Your task:
Wherever the string "Lemma" shows up in the data below, copy the whole line.

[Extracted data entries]
......

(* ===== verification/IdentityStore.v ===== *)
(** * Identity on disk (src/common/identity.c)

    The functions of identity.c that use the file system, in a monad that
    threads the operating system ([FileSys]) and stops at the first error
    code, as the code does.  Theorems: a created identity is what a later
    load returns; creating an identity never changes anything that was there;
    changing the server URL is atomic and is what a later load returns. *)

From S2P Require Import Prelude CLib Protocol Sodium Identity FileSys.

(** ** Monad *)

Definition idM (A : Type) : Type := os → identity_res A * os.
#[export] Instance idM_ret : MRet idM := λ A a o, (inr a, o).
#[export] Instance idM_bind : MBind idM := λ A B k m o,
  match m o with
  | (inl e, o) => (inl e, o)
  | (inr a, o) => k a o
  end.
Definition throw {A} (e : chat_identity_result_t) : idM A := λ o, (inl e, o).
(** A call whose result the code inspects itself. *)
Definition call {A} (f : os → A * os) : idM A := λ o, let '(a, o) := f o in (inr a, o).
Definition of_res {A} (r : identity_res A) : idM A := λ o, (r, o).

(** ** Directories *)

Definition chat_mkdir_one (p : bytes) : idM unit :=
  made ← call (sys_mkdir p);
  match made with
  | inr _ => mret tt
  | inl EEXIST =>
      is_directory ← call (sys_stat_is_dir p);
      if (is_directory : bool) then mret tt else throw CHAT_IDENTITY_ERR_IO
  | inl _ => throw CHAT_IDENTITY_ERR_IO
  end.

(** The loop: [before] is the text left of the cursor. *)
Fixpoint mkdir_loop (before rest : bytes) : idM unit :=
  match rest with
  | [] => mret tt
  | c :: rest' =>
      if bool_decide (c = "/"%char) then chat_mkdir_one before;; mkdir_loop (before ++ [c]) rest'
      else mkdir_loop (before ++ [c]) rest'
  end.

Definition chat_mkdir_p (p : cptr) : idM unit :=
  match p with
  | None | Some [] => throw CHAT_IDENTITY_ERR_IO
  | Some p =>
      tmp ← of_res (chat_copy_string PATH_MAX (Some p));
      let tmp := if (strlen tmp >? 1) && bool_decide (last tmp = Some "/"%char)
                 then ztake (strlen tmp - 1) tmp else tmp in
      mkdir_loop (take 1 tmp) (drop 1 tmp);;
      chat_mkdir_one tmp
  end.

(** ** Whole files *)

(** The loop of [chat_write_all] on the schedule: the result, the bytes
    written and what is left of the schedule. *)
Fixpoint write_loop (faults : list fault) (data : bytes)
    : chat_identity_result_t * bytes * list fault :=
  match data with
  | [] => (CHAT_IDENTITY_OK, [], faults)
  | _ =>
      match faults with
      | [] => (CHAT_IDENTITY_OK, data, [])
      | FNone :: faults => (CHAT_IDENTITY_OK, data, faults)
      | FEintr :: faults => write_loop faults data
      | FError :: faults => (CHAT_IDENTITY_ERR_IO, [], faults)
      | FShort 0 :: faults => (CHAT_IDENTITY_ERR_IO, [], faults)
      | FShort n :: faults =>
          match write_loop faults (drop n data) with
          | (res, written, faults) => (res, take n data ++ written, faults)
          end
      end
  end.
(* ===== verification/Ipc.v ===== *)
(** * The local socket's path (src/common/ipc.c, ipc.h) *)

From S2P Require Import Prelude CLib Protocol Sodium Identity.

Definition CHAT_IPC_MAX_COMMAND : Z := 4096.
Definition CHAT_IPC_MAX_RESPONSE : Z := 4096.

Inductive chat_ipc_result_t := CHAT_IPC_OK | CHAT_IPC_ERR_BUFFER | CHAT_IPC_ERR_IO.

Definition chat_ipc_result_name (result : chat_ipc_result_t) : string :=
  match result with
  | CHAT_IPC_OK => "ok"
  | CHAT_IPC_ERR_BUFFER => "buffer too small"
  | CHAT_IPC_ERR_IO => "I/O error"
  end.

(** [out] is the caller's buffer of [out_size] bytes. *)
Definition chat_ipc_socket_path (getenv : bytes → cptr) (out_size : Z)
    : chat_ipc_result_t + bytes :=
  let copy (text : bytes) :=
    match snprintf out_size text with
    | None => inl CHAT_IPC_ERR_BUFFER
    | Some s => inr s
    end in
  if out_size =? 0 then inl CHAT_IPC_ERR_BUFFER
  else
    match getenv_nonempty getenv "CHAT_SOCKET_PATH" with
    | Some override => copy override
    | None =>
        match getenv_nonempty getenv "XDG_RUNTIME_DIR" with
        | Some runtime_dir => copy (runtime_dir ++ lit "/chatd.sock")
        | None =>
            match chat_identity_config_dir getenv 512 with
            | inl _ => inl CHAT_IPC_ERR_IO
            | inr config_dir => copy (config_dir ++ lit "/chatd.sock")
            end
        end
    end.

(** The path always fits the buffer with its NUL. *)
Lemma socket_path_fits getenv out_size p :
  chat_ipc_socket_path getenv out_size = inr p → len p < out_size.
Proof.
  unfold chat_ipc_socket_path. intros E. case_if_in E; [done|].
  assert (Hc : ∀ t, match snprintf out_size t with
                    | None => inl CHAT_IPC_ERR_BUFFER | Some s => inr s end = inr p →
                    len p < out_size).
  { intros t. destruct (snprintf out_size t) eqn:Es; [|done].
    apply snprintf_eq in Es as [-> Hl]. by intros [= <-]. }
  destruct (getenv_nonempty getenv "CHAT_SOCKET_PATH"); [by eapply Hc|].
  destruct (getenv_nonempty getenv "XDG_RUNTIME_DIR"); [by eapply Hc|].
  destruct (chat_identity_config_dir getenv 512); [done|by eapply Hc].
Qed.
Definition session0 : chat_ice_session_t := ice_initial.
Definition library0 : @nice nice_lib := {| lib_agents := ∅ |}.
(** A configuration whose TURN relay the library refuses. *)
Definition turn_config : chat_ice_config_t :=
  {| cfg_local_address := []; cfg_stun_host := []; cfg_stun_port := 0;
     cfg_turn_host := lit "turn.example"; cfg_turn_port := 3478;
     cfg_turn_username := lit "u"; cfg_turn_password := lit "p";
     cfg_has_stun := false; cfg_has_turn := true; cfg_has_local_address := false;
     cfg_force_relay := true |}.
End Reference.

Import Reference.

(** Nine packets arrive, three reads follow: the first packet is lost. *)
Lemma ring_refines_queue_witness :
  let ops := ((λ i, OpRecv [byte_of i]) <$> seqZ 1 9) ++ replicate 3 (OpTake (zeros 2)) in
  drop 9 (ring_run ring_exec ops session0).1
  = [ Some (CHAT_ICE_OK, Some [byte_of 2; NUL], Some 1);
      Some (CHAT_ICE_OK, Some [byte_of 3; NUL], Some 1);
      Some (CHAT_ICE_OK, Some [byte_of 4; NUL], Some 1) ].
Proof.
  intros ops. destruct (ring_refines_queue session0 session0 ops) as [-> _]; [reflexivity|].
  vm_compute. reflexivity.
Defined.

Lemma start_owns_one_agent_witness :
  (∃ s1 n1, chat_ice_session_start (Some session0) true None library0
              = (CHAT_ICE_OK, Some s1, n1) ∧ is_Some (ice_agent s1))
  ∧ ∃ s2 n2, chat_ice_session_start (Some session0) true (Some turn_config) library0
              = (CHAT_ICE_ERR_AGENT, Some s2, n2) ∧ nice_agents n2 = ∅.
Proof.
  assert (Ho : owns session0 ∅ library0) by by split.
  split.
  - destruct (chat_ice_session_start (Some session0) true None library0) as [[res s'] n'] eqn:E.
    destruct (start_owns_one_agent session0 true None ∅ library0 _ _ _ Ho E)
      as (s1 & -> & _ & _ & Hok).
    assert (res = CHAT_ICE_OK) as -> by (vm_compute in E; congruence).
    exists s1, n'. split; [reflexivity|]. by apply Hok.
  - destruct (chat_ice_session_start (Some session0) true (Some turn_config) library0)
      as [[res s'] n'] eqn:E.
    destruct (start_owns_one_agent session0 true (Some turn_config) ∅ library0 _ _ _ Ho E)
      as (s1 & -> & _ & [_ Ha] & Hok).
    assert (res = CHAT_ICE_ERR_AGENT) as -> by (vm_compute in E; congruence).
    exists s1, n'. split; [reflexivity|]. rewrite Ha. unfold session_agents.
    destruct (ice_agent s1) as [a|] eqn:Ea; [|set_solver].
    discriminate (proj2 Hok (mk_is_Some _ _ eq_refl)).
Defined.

......

Reply to the exercise:
Lemma socket_path_fits getenv out_size p :
Lemma ring_refines_queue_witness :
Lemma start_owns_one_agent_witness :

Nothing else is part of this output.